Assigned task.
Transcribe only what runs from the line including "Definition count_rows (fuel" through the last line of the entries, exactly as it appears.

Input records.
(* ===== verification/Merge.v ===== *)
(** * store/merge.go: the terminal merge

    Which runs the next terminal is made of ([mergeSpanLocked]), the merge of a
    span into one run with its verification pass, and the swap that replaces the
    span in the manifest and the live version. The merge runs on a goroutine: it
    takes its inputs at one moment and swaps at a later one, so the two halves
    are separate definitions. Page-cache advice and unlinking of the inputs'
    files are not modelled. *)

From S2P Require Import Prelude Bytes Rows Ef Format Sha256 Container Memtable MemRecover MemRead Sst RunFile Postings Seal Window Growth KMerge DB Contents.
Import Format.

Module Merge.
Import RunFile KMerge DB.

Section Merge.
Context `{SSTable} (casName : bytes -> bytes).

(** ** The span *)

(** [for start > 0 && runs[start-1].Level == 0 { start-- }] *)
Fixpoint span_start (runs : list RunRef) (start : nat) : nat :=
  match start with
  | O => O
  | S k => match runs !! k with
           | Some r => if rLevel r =? 0 then span_start runs k else S k
           | None => S k
           end
  end.

(** The first run that carries the span past the boundary. *)
Fixpoint span_end (from terminal : Z) (e : nat) (runs : list RunRef) : option nat :=
  match runs with
  | [] => None
  | r :: runs => if terminal <=? u64 (rToTx r - from) then Some (S e) else span_end from terminal (S e) runs
  end.

Definition mergeSpan (runs : list RunRef) (terminal : Z) : option (nat * nat) :=
  let start := span_start runs (length runs) in
  match runs !! start with
  | None => None
  | Some r => (fun e => (start, e)) <$> span_end (rFromTx r) terminal start (drop start runs)
  end.

Definition mergeSpanLocked (d : DB) : option (nat * nat) := mergeSpan (mRuns (man d)) (terminalTxs d).

(** ** Writing the terminal *)

Definition contiguous (refs : list RunRef) : bool :=
  match refs with [] => true | a :: rs => match tiling a rs with Ok _ => true | _ => false end end.

(** verifyRun: the range, and a count of every section read back. *)
Definition count_rows (fuel : nat) (r : Run) (s : Section) : res Z :=
  ScanRange fuel r s [] None (fun n _ _ => (u64 (n + 1), true)) 0.

Definition verify_section (fuel : nat) (r : Run) (s : Section) (rows : Z) : res unit :=
  let* n := count_rows fuel r s in
  if n =? rows then Ok tt else Err "store: merged run reads back another row count".

Definition verifyRun (fuel : nat) (r : Run) (rows : Section -> Z) (from to : RunRef) : res unit :=
  let f := RFooter r in
  if negb ((FromTx f =? rFromTx from) && (ToTx f =? rToTx to)
           && (FromHeight f =? rFromHeight from) && (ToHeight f =? rToHeight to))
  then Err "store: merged run covers another range" else
  let* _ := verify_section fuel r SecChain (rows SecChain) in
  let* _ := verify_section fuel r SecState (rows SecState) in
  verify_section fuel r SecLookup (rows SecLookup).

(** One section of the loop over the three. *)
Definition merge_one (fuel : nat) (inputs : list Run) (w : RunWriter) (s : Section) : res (Z * RunWriter) :=
  let* w := Begin w s in
  let* (n, w) := mergeSection fuel inputs s w in
  let* w := End_ w in
  Ok (n, w).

Your solution.
Definition count_rows (fuel : nat) (r : Run) (s : Section) : res Z :=
  ScanRange fuel r s [] None (fun n _ _ => (u64 (n + 1), true)) 0.

Definition verify_section (fuel : nat) (r : Run) (s : Section) (rows : Z) : res unit :=
  let* n := count_rows fuel r s in
  if n =? rows then Ok tt else Err "store: merged run reads back another row count".

Definition verifyRun (fuel : nat) (r : Run) (rows : Section -> Z) (from to : RunRef) : res unit :=
  let f := RFooter r in
  if negb ((FromTx f =? rFromTx from) && (ToTx f =? rToTx to)
           && (FromHeight f =? rFromHeight from) && (ToHeight f =? rToHeight to))
  then Err "store: merged run covers another range" else
  let* _ := verify_section fuel r SecChain (rows SecChain) in
  let* _ := verify_section fuel r SecState (rows SecState) in
  verify_section fuel r SecLookup (rows SecLookup).

(** One section of the loop over the three. *)
Definition merge_one (fuel : nat) (inputs : list Run) (w : RunWriter) (s : Section) : res (Z * RunWriter) :=
  let* w := Begin w s in
  let* (n, w) := mergeSection fuel inputs s w in
  let* w := End_ w in
  Ok (n, w).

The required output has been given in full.